Until then, Frank, Bright & Abel was working on the brand based on what the BIC could tell the agency about Workplace Hub. That amounted to a lot of technology and a good deal of ambitious thinking about the workplace of the future. But when the icon system was drawn up, not only did it clarify things for Frank, Bright & Abel, but it finally made Workplace Hub a reality for Konica Minolta itself. Edwards says, “They were really pleased because they were like, ‘That’s it!’ This is making it simple and easy.” Putting Workplace Hub into icon form “helped them explain it internally. That was a key moment,” Thomson says.
The diagram is crucial because it organises Workplace Hub’s functionalities into understandable areas. For the first time, Workplace Hub was more than a name. It was more than a collection of functionalities. It was more than a better use of the space taken up by the office printer.
‘Printers and imaging technology have been Konica Minolta’s bread and butter since 2003. From x-rays to office printing to laboratory spectroscopy. Then came an idea that would change all that”
Workplace Hub is defined by four areas. One, implemented in aqua, is the administration dashboard. The icons here represent the basic IT management capabilities any IT system should have. Second, the purple ‘Team Space’ offers the collaborative functionality that will set the tone for Konica Minolta’s vision of the future of work. Third, is managed IT services, in magenta, where bespoke icons allow users to put the new technology to work in increasing business efficiencies through IT. Finally, the infrastructure, in green, encompasses the capabilities that actually do make better use of the printer.
Ticking off the days until the March 2017 brand launch, the suite of products that now comprised Workplace Hub were taking physical shape. And the brand was being put through its final test stages where the strapline, ‘IT on your terms,’ was developed and the colour palette – a selection from Konica Minolta’s corporate colour palette – was implemented.Only seeking to maximise efficiency, Konica Minolta ultimately repositioned itself as a credible IT services provider. The tone of voice and thinking is fresh, says Edwards, but, “They’re still professional and they’re making you think about Konica in a different way.”

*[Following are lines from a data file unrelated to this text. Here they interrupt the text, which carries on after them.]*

(* ===== verification/StakingBlock.v ===== *)
(** * The end of a block: the validator set

    Electing and discharging validators at the end of an epoch, discharging the abandoned
    ones in between, and letting validators go whose unbonding time has come.  [vstep]
    relates the states before and after: delegators, shares, proxies and undelegations
    stay, and so do the shares and the self delegation of every validator.  While a loop
    runs, the recorded total power lags behind: its invariant is [ready]. *)

From S2P Require Import Prelude Runs SdkDec SdkCoins GoStd CoinFacts Common StakingErrors Token Staking StakingSpec.
From S2P Require Import StakingShares StakingMoney StakingMsgs StakingHandlers.

#[local] Open Scope Z_scope.

Module StakingBlock.
Import Staking StakingSpec StakingShares StakingMoney StakingMsgs StakingHandlers.

Section block.
Context `{DO : Dec.Ops} `{DL : !Dec.Laws} `{CO : Coins.Ops} `{CL : !Coins.Laws} `{BO : Bank.Ops} `{BL : !Bank.Laws}
  `{SO : !SupplyOps} `{SL : !SupplyLaws} `{EV : Env} `{EL : !EnvLaws} {W : Type} `{AP : !App W}
  (WInv : W → Prop) (protected : AccAddress → Prop) `{AL : !AppLaws WInv protected}.
Implicit Types (w : W) (s : StakingState W) (V : Validator) (v : ValAddress) (a p : AccAddress).

Abbreviation MS := (M (StakingState W)) (only parsing).
Abbreviation vinv := (val_inv WInv) (only parsing).
Abbreviation quiet := (calm WInv protected) (only parsing).
Abbreviation minv := (money_inv protected) (only parsing).
Abbreviation sinv := (staking_inv WInv protected) (only parsing).
Abbreviation kept := (λ s s', sinv s' ∧ surplus s' = surplus s) (only parsing).

(** ** Steps of the validators *)

Definition stake_fields V : Dec * Dec * bool * PubKey :=
  (DelegatorShares V, vMinSelfDelegation V, Jailed V, ConsPubKey V).

Definition kept_fields s := (delegators s, allShares s, undelegations s, timeQueue s, proxies s, params s).

Record vstep s s' : Prop := {
  vs_calm : quiet (world s) (world s');
  vs_kept : kept_fields s' = kept_fields s;
  vs_vals v : match validators s' !! v with
    | Some V' => ∃ V, validators s !! v = Some V ∧ stake_fields V' = stake_fields V
    | None => ∀ V, validators s !! v = Some V → vMinSelfDelegation V = 0 ∧ DelegatorShares V = 0
    end;
}.

Lemma vstep_refl s : WInv (world s) → vstep s s.
Proof. intros HW. split; [by apply calm_refl|done|]. intros v. destruct (validators s !! v) as [V|]; [by exists V|done]. Qed.

Lemma vstep_trans s1 s2 s3 : vstep s1 s2 → vstep s2 s3 → vstep s1 s3.
Proof.
  intros [A1 B1 C1] [A2 B2 C2]. split; [by eapply calm_trans|congruence|]. intros v. specialize (C1 v). specialize (C2 v).
  destruct (validators s3 !! v) as [V3|].
  - destruct C2 as (V2 & E2 & H2). rewrite E2 in C1. destruct C1 as (V1 & E1 & H1). exists V1. split; [done|congruence].
  - intros V1 E1. destruct (validators s2 !! v) as [V2|]; [|by apply C1].
    destruct C1 as (V1' & E1' & H1). assert (V1' = V1) as -> by congruence. destruct (C2 V2 eq_refl) as [K1 K2].
    unfold stake_fields in H1. injection H1 as F1 F2 _ _. by rewrite <-F1, <-F2.
Qed.

Lemma kept_fields_eq s s' : kept_fields s' = kept_fields s → delegators s' = delegators s ∧ allShares s' = allShares s
  ∧ undelegations s' = undelegations s ∧ timeQueue s' = timeQueue s ∧ proxies s' = proxies s ∧ params s' = params s.
Proof. intros E. unfold kept_fields in E. injection E. done. Qed.

(** A validator's record rewritten without its stake. *)
Lemma vstep_put v V0 V s : WInv (world s) → validators s !! v = Some V0 → stake_fields V = stake_fields V0 →
  vstep s (set_validators (upd v (Some V) (validators s)) s).
Proof.
  intros HW HV E. split; [by apply calm_refl|done|]. intros u. cbn. rewrite lookup_upd. case_decide as Eu.
  - subst u. by exists V0.
  - destruct (validators s !! u) as [U|]; [by exists U|done].
Qed.

(** States with the same validators, up to a hook. *)
Lemma vstep_same s s1 s' : vstep s s1 → validators s' = validators s1 → kept_fields s' = kept_fields s1 →
  quiet (world s1) (world s') → vstep s s'.
Proof.
  intros [A B C] E1 E2 Hq. split; [by eapply calm_trans|congruence|]. intros v. rewrite E1. apply C.
Qed.

Lemma vstep_share s s' : share_inv s → vstep s s' → share_inv s'.
Proof.
  intros HS [_ B C]. destruct (kept_fields_eq _ _ B) as (E1 & E2 & _). pose proof HS as [S1 S2 S3].
  assert (∀ v, voted s' v = voted s v) as Ev by (intros v; unfold voted; by rewrite E1).
  split.
  - intros v V HV. specialize (C v). rewrite HV in C. destruct C as (V0 & HV0 & E). injection E as F1 F2 F3 _.
    destruct (S1 v V0 HV0) as (K1 & K2 & K3). rewrite Ev. unfold own_share in *. rewrite F1, F2, F3. done.
  - intros a d. rewrite E1. intros Hd. destruct (S2 a d Hd) as (?&?&?&K&?&?&?). split_and!; try done. intros v Hv.
    specialize (C v). destruct (validators s' !! v) as [V'|]; [by eexists|]. destruct (K v Hv) as [V HV].
    destruct (C V HV) as [F1 F2]. destruct (S1 v V HV) as (K1 & _). unfold own_share in K1. rewrite decide_True in K1 by done.
    by destruct (no_votes s v HS ltac:(lia) a d Hd).
  - intros v a x. rewrite E1, E2. apply S3.
Qed.

Lemma vstep_msd s s' : vstep s s' → msum vMinSelfDelegation (validators s') = msum vMinSelfDelegation (validators s).
Proof.
  intros [_ _ C]. apply msum_pointwise. intros v. specialize (C v). destruct (validators s' !! v) as [V'|].
  - destruct C as (V & -> & E). by injection E as _ E _ _.
  - destruct (validators s !! v) as [V|]; [|done]. cbn. by destruct (C V eq_refl) as [-> _].
Qed.
Lemma slices_runs ctx (l : list (Z * list ValAddress)) s : vinv s → abandoned s = [] → NoDup (fst <$> l) →
  (∀ t x, (t, x) ∈ l → validatorQueue s !! t = Some x) →
  runs (mapM_ (λ slice : Z * list ValAddress, mapM_ (unbond_one ctx) (snd slice);; DeleteValidatorQueueTimeSlice (fst slice)) l) s
    (λ _ s', vinv s' ∧ matured s s' ∧ ∀ t, validatorQueue s' !! t = if decide (t ∈ fst <$> l) then None else validatorQueue s !! t).
Proof.
  revert s. induction l as [|[t x] l IH]; intros s HI HA HN HQ; cbn [mapM_].
  - apply runs_ret. split; [done|]. split; [apply matured_refl, (vi_world WInv _ HI)|]. intros t. by rewrite decide_False by apply not_elem_of_nil.
  - cbn in HN. apply NoDup_cons in HN as [Ht HN]. pose proof (HQ t x ltac:(left)) as Hx.
    apply runs_bind, runs_bind. cbn [fst snd]. eapply runs_mono; [apply (slice_runs ctx t x); [|done]|].
    { apply (vinv_queue (validatorQueue s)); [|by destruct s]. intros u. rewrite lookup_insert. case_decide; [subst; by rewrite Hx|done]. }
    intros _ s1 (H1 & H2 & H3). apply runs_modify. set (s2 := set_validatorQueue _ s1).
    assert (vinv s2) as HI2.
    { apply (vinv_queue (<[t := []]> (validatorQueue s1))); [|exact H1]. intros u. rewrite lookup_insert, lookup_delete. by case_decide. }
    pose proof (ma_frame _ _ H2) as Hf. injection Hf as Hf _ _.
    assert (matured s s2) as Hm.
    { eapply matured_trans; [exact H2|]. split; [|done|done]. eapply vstep_same; [apply vstep_refl, HI2|done|done|apply calm_refl, HI2]. }
    eapply runs_mono; [apply IH; [done|cbn; congruence|done|]|].
    + intros u y Hy. cbn. rewrite H3, lookup_delete_ne; [apply HQ; by right|]. intros ->. apply Ht. apply list_elem_of_fmap. by exists (u, y).
    + intros _ s3 (K1 & K2 & K3). split; [done|]. split; [by eapply matured_trans|]. intros u. rewrite K3. cbn. rewrite H3, lookup_delete.
      destruct (decide (u ∈ fst <$> l)) as [Hu|Hu]; [by rewrite decide_True by (by right)|].
      destruct (decide (t = u)) as [<-|Htu]; [by rewrite decide_True by left|]. rewrite decide_False; [done|]. by intros [?|?]%elem_of_cons.
Qed.
(* ===== verification/Evidence.v ===== *)
(** * The evidence module: src/x/evidence

    Evidence of misbehavior, stored by hash.  Tendermint's evidence of double signing is
    handled at the beginning of a block: the validator leaves the set, goes to jail for
    good and is tombstoned.  Evidence that users submit goes to the handler that the router
    has for its type.  [EvidenceApp] gives access to the store.

    [EvidenceType] is the interface of a piece of evidence (exported/evidence.go) as far as
    the module uses it; [Equivocation] is the type of this module, whose hash is a
    parameter. *)

From S2P Require Import Prelude SdkDec SdkCoins GoStd Common Token Staking Slashing.

#[local] Open Scope Z_scope.

Module EvidenceErr.
Definition ModuleName : string := "evidence".
Definition ErrNoEvidenceHandlerExists : error := MkError ModuleName 9002.
Definition ErrInvalidEvidence : error := MkError ModuleName 9003.
Definition ErrNoEvidenceExists : error := MkError ModuleName 9004.
Definition ErrEvidenceExists : error := MkError ModuleName 9005.
End EvidenceErr.

Module Evidence.
Import Staking.

(** ** Data (internal/types) *)

Definition RouteEquivocation : string := "equivocation".
(** The end of the year 9999. *)
Definition DoubleSignJailEndTime : Z := 253402300799 * 10 ^ 9.

(** The zero time of Go is none of the times since 1970. *)
Record Equivocation := MkEquivocation {
  Height : Z; Time : option Z; Power : Z; ConsensusAddress : ConsAddress
}.

(** abci.Evidence, of the type of duplicate votes or of another one. *)
Inductive EvidenceKind := DuplicateVote | OtherKind (name : string).
Record AbciEvidence := MkAbciEvidence { aType : EvidenceKind; aHeight : Z; aPower : Z; aAddress : ConsAddress; aTime : Z }.

Record Params := MkParams { pMaxEvidenceAge : Z }.

Class EvidenceType (E : Type) := {
  Route : E → string;
  Hash : E → string;
  Evidence_ValidateBasic : E → outcome unit;
}.

Record EvidenceStore {E : Type} := MkEvidenceStore { evidences : gmap string E; eparams : Params }.
Arguments EvidenceStore : clear implicits.

Record MsgSubmitEvidence {E : Type} := MkMsgSubmitEvidence { mEvidence : option E; Submitter : AccAddress }.
Arguments MsgSubmitEvidence : clear implicits.

Inductive Msg {E : Type} := MSubmitEvidence (m : MsgSubmitEvidence E) | MOther.
Arguments Msg : clear implicits.

Record GenesisState {E : Type} := MkGenesisState { gParams : Params; gEvidence : list E }.
Arguments GenesisState : clear implicits.

(** A nil handler is an empty entry. *)
Record Router {H : Type} := MkRouter { routes : gmap string H; sealed : bool }.
Arguments Router : clear implicits.

Class EvidenceApp (W E : Type) := {
  evid : W → EvidenceStore E;
  set_evid : EvidenceStore E → W → W;
}.

(** ** Types (internal/types/evidence.go, msgs.go, params.go, genesis.go, router.go) *)

Definition Equivocation_ValidateBasic (e : Equivocation) : outcome unit :=
  match Time e with
  | None => Err Common.plain_error
  | Some _ =>
      if (Height e <? 1)%Z then Err Common.plain_error
      else if (Power e <? 1)%Z then Err Common.plain_error
      else if Token.Empty (ConsensusAddress e) then Err Common.plain_error
      else Ok tt
  end.

Definition ConvertDuplicateVoteEvidence (dupVote : AbciEvidence) : Equivocation :=
  MkEquivocation (aHeight dupVote) (Some (aTime dupVote)) (aPower dupVote) (aAddress dupVote).

Definition DefaultParams : Params := MkParams (60 * 2 * 10 ^ 9).
Definition validateMaxEvidenceAge (v : Z) : outcome unit := if (v <=? 0)%Z then Err Common.plain_error else Ok tt.

Section types.
Context `{CO : Coins.Ops} {E : Type} `{ET : EvidenceType E}.

Definition MsgSubmitEvidence_ValidateBasic (m : MsgSubmitEvidence E) : outcome unit :=
  match mEvidence m with
  | None => Err EvidenceErr.ErrInvalidEvidence
  | Some e =>
      _ ← Evidence_ValidateBasic e;
      if Token.Empty (Submitter m) then Err Coins.ErrInvalidAddress else Ok tt
  end.

Fixpoint validate_all (l : list E) : outcome unit :=
  match l with
  | [] => Ok tt
  | e :: l => _ ← Evidence_ValidateBasic e; validate_all l
  end.
Definition GenesisState_Validate (gs : GenesisState E) : outcome unit :=
  _ ← validate_all (gEvidence gs);
  if (pMaxEvidenceAge (gParams gs) <? 60 * 10 ^ 9)%Z then Err Common.plain_error else Ok tt.
End types.

Section router.
Context {H : Type}.
Definition NewRouter : Router H := MkRouter _ ∅ false.
Definition HasRoute (r : string) (rtr : Router H) : bool := bool_decide (is_Some (routes rtr !! r)).
Definition GetRoute (path : string) (rtr : Router H) : outcome H :=
  if negb (HasRoute path rtr) then Panic else or_panic (routes rtr !! path).
Definition Seal (rtr : Router H) : outcome (Router H) :=
  if sealed rtr then Panic else Ok (MkRouter _ (routes rtr) true).
Definition AddRoute (IsAlphaNumeric : string → bool) (path : string) (h : H) (rtr : Router H) : outcome (Router H) :=
  if sealed rtr then Panic
  else if negb (IsAlphaNumeric path) then Panic
  else if HasRoute path rtr then Panic
  else Ok (MkRouter _ (<[path := h]> (routes rtr)) (sealed rtr)).
End router.

(** ** Keeper *)

Section keeper.
Context `{DO : Dec.Ops} `{CO : Coins.Ops} `{EV : Env} {W E : Type} `{SA : !Slashing.SlashApp W} `{ET : EvidenceType E}
  `{EA : !EvidenceApp W E}.

Abbreviation State := (StakingState W) (only parsing).
Abbreviation MS := (M (StakingState W)) (only parsing).

(** What the keeper's router holds. *)
Definition Handler : Type := Context → E → M (StakingState W) unit.

Definition MaxEvidenceAge (s : State) : Z := pMaxEvidenceAge (eparams (evid (world s))).
Definition GetEvidence (hash : string) (s : State) : option E := evidences (evid (world s)) !! hash.
Definition SetEvidence (evidence : E) : MS unit :=
  modify (λ s, set_world (set_evid (MkEvidenceStore _ (<[Hash evidence := evidence]> (evidences (evid (world s))))
                                      (eparams (evid (world s)))) (world s)) s).
Definition GetAllEvidence (s : State) : list E := snd <$> kv_sorted (evidences (evid (world s))).
Definition SetParams (p : Params) : MS unit :=
  modify (λ s, set_world (set_evid (MkEvidenceStore _ (evidences (evid (world s))) p) (world s)) s).

(** The age is the difference of two times. *)
Definition HandleDoubleSign (ctx : Context) (evidence : Equivocation) : MS unit :=
  let consAddr := ConsensusAddress evidence in
  let age := BlockTime ctx - default 0 (Time evidence) in
  pubkey ← gets (Slashing.GetPubkey consAddr);
  match pubkey with
  | None => mret tt
  | Some _ =>
      maxAge ← gets MaxEvidenceAge;
      if (maxAge <? age)%Z then mret tt
      else
        o ← gets (GetValidatorByConsAddr consAddr);
        match o with
        | None => mret tt
        | Some validator =>
            if IsUnbonded validator then mret tt
            else
              has ← gets (Slashing.HasValidatorSigningInfo consAddr);
              if negb has then panic
              else
                tombstoned ← gets (Slashing.IsTombstoned consAddr);
                if tombstoned : bool then mret tt
                else
                  AppendAbandonedValidatorAddrs consAddr;;
                  (if negb (Jailed validator) then Slashing.keeper_Jail consAddr else mret tt);;
                  Slashing.JailUntil consAddr DoubleSignJailEndTime;;
                  Slashing.Tombstone consAddr
        end
  end.

(** abci.go: other types of evidence are only logged. *)
Definition BeginBlocker (ctx : Context) (byzantine : list AbciEvidence) : MS unit :=
  mapM_ (λ e, match aType e with
              | DuplicateVote => HandleDoubleSign ctx (ConvertDuplicateVoteEvidence e)
              | OtherKind _ => mret tt
              end) byzantine.

Definition GetEvidenceHandler (router : Router Handler) (evidenceRoute : string) : outcome Handler :=
  if negb (HasRoute evidenceRoute router) then Err EvidenceErr.ErrNoEvidenceHandlerExists
  else GetRoute evidenceRoute router.

Definition SubmitEvidence (router : Router Handler) (ctx : Context) (evidence : E) : MS unit :=
  o ← gets (GetEvidence (Hash evidence));
  throw_if (bool_decide (is_Some o)) EvidenceErr.ErrEvidenceExists;;
  throw_if (negb (HasRoute (Route evidence) router)) EvidenceErr.ErrNoEvidenceHandlerExists;;
  handler ← lift (GetRoute (Route evidence) router);
  wrap_err (λ _, EvidenceErr.ErrInvalidEvidence) (handler ctx evidence);;
  SetEvidence evidence.

(** A nil evidence does not pass ValidateBasic. *)
Definition handleMsgSubmitEvidence (router : Router Handler) (ctx : Context) (msg : MsgSubmitEvidence E) : MS unit :=
  e ← lift (or_panic (mEvidence msg)); SubmitEvidence router ctx e.

Definition NewHandler (router : Router Handler) (ctx : Context) (msg : Msg E) : MS unit :=
  match msg with
  | MSubmitEvidence m => handleMsgSubmitEvidence router ctx m
  | MOther => throw Coins.ErrUnknownRequest
  end.

(** genesis.go *)
Definition init_evidence (e : E) : MS unit :=
  o ← gets (GetEvidence (Hash e));
  if bool_decide (is_Some o) then panic else SetEvidence e.
Definition InitGenesis (gs : GenesisState E) : MS unit :=
  (match GenesisState_Validate gs with Ok _ => mret tt | _ => panic end);;
  mapM_ init_evidence (gEvidence gs);;
  SetParams (gParams gs).
Definition ExportGenesis (s : State) : GenesisState E :=
  MkGenesisState _ (eparams (evid (world s))) (GetAllEvidence s).
End keeper.

End Evidence.
Definition GetCommunityTax (s : State) : Dec := CommunityTax (dparams (ds s)).
Definition GetWithdrawAddrEnabled (s : State) : bool := WithdrawAddrEnabled (dparams (ds s)).
Definition SetParams (p : Params) : MS unit := modify_ds (set_dparams p).

Definition GetDistributionAccount (s : State) : SysCoins :=
  Bank.GetCoins (dbank (world s)) (Bank.GetModuleAddress ModuleName).

(** *** Withdrawals (keeper/keeper.go) *)

Definition SetWithdrawAddr (delegatorAddr withdrawAddr : AccAddress) : MS unit :=
  throw_if (blacklistedAddrs withdrawAddr) DistrErr.ErrWithdrawAddrInblacklist;;
  enabled ← gets GetWithdrawAddrEnabled;
  throw_if (negb enabled) DistrErr.ErrSetWithdrawAddrDisabled;;
  SetDelegatorWithdrawAddr delegatorAddr withdrawAddr.

Definition WithdrawValidatorCommission (valAddr : ValAddress) : MS SysCoins :=
  accumCommission ← gets (GetValidatorAccumulatedCommission valAddr);
  throw_if (Coins.IsZero accumCommission) DistrErr.ErrNoValidatorCommission;;
  let '(commission, remainder) := TruncateDecimal accumCommission in
  SetValidatorAccumulatedCommission valAddr remainder;;
  (if Coins.IsZero commission then mret tt
   else
     withdrawAddr ← gets (GetDelegatorWithdrawAddr valAddr);
     wrap_err (λ _, DistrErr.ErrSendCoinsFromModuleToAccountFailed)
       (on_bank (Bank.SendCoinsFromModuleToAccount ModuleName withdrawAddr commission)));;
  mret commission.

(** *** Allocation (keeper/allocation.go) *)

Definition valPortion : Dec := Dec.NewDecWithPrec 25 2.
Definition votePortion : Dec := Dec.NewDecWithPrec 75 2.

Definition AllocateTokensToValidator (val : Validator) (tokens : SysCoins) : MS unit :=
  commission ← gets (GetValidatorAccumulatedCommission (OperatorAddress val));
  SetValidatorAccumulatedCommission (OperatorAddress val) (Coins.Add commission tokens).

(** The validators of the votes that are not in jail. *)
Definition unjailed_voters (previousVotes : list Slashing.VoteInfo) (s : State) : list Validator :=
  filter (λ v, Jailed v = false) (omap (λ vote, GetValidatorByConsAddr (Slashing.VoteAddress vote) s) previousVotes).

Fixpoint equal_loop (validators : list Validator) (reward remaining : SysCoins) : MS SysCoins :=
  match validators with
  | [] => mret remaining
  | val :: l =>
      AllocateTokensToValidator val reward;;
      remaining ← lift (or_panic (Coins.Sub remaining reward));
      equal_loop l reward remaining
  end.

(** The division panics when no validator that voted is out of jail. *)
Definition allocateByEqual (rewards : SysCoins) (previousVotes : list Slashing.VoteInfo) : MS SysCoins :=
  validators ← gets (unjailed_voters previousVotes);
  powerFraction ← lift (or_panic (Dec.QuoTruncate (Dec.NewDec 1) (Dec.NewDec (Z.of_nat (length validators)))));
  equal_loop validators (Coins.MulDecTruncate rewards powerFraction) rewards.

Fixpoint shares_loop (validators : list Validator) (totalVotes : Dec) (rewards remaining : SysCoins) : MS SysCoins :=
  match validators with
  | [] => mret remaining
  | val :: l =>
      powerFraction ← lift (or_panic (Dec.QuoTruncate (DelegatorShares val) totalVotes));
      let reward := Coins.MulDecTruncate rewards powerFraction in
      AllocateTokensToValidator val reward;;
      remaining ← lift (or_panic (Coins.Sub remaining reward));
      shares_loop l totalVotes rewards remaining
  end.

Definition unjailed_validators (s : State) : list Validator := filter (λ v, Jailed v = false) (GetAllValidators s).

Definition allocateByShares (rewards : SysCoins) : MS SysCoins :=
  validators ← gets unjailed_validators;
  let totalVotes := foldl (λ t v, Dec.Add t (DelegatorShares v)) (Dec.NewDec 0) validators in
  shares_loop validators totalVotes rewards rewards.

(** The fees after the tax, and their two parts. *)
Definition AllocateTokens (totalPreviousPower : Z) (previousVotes : list Slashing.VoteInfo) : MS unit :=
  feesCollected ← gets (λ s, Bank.GetCoins (dbank (world s)) (Bank.GetModuleAddress feeCollectorName));
  if (length feesCollected =? 0)%nat then mret tt
  else
    must (on_bank (Bank.SendCoinsFromModuleToModule feeCollectorName ModuleName feesCollected));;
    pool ← GetFeePool;
    if (totalPreviousPower =? 0)%Z
    then SetFeePool (MkFeePool (Coins.Add (CommunityPool pool) feesCollected))
    else
      tax ← gets GetCommunityTax;
      let feesToVals := Coins.MulDecTruncate feesCollected (Dec.Sub Dec.OneDec tax) in
      let feeByEqual := Coins.MulDecTruncate feesToVals valPortion in
      let feeByVote := Coins.MulDecTruncate feesToVals votePortion in
      feesToCommunity ← lift (or_panic (Coins.Sub feesCollected (Coins.Add feeByEqual feeByVote)));
      remainByEqual ← allocateByEqual feeByEqual previousVotes;
      remainByShare ← allocateByShares feeByVote;
      let feesToCommunity := Coins.Add feesToCommunity (Coins.Add remainByEqual remainByShare) in
      if Coins.IsZero feesToCommunity then mret tt
      else SetFeePool (MkFeePool (Coins.Add (CommunityPool pool) feesToCommunity)).

(** abci.go; the sum of the powers is an int64. *)
Definition BeginBlocker (ctx : Context) (proposer : ConsAddress) (votes : list Slashing.VoteInfo) : MS unit :=
  let previousTotalPower := foldl (λ t v, int64 (t + Slashing.VotePower v)) 0 votes in
  (if (StartBlockHeight + 1 <? BlockHeight ctx)%Z then
     GetPreviousProposerConsAddr;;
     AllocateTokens previousTotalPower votes
   else mret tt);;
  SetPreviousProposerConsAddr proposer.

(** *** Hooks (keeper/hooks.go, validator.go) *)

Definition initializeValidator (val : Validator) : MS unit :=
  SetValidatorAccumulatedCommission (OperatorAddress val) InitialValidatorAccumulatedCommission.

Definition AfterValidatorCreated (valAddr : ValAddress) : MS unit :=
  o ← gets (GetValidator valAddr);
  val ← lift (or_panic o);
  initializeValidator val.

Sujeebun adds, “It’s a subtle shift in positioning and it’s also brand extension. We’ve always been within IT, but historically we’re known for our print or print production category. Now with our IT acquisitions and innovation initiatives, such as the Workplace Hub, our position in the IT sector is more prominent.”
When the project began, the team working on it didn’t know what it would become. When Frank, Bright & Abel wrote the first narrative, it didn’t know what the brand would become. When Konica Minolta first instituted its Business Innovation Centres, it didn’t know for sure what the outcome would be.
With Workplace Hub going to market in September, the team now knows that it is a family of products that facilitate better IT management and capabilities for businesses of all sizes. Frank, Bright & Abel have pushed the boundaries of creativity in IT communications. Konica Minolta now stands poised to enter the world of IT services.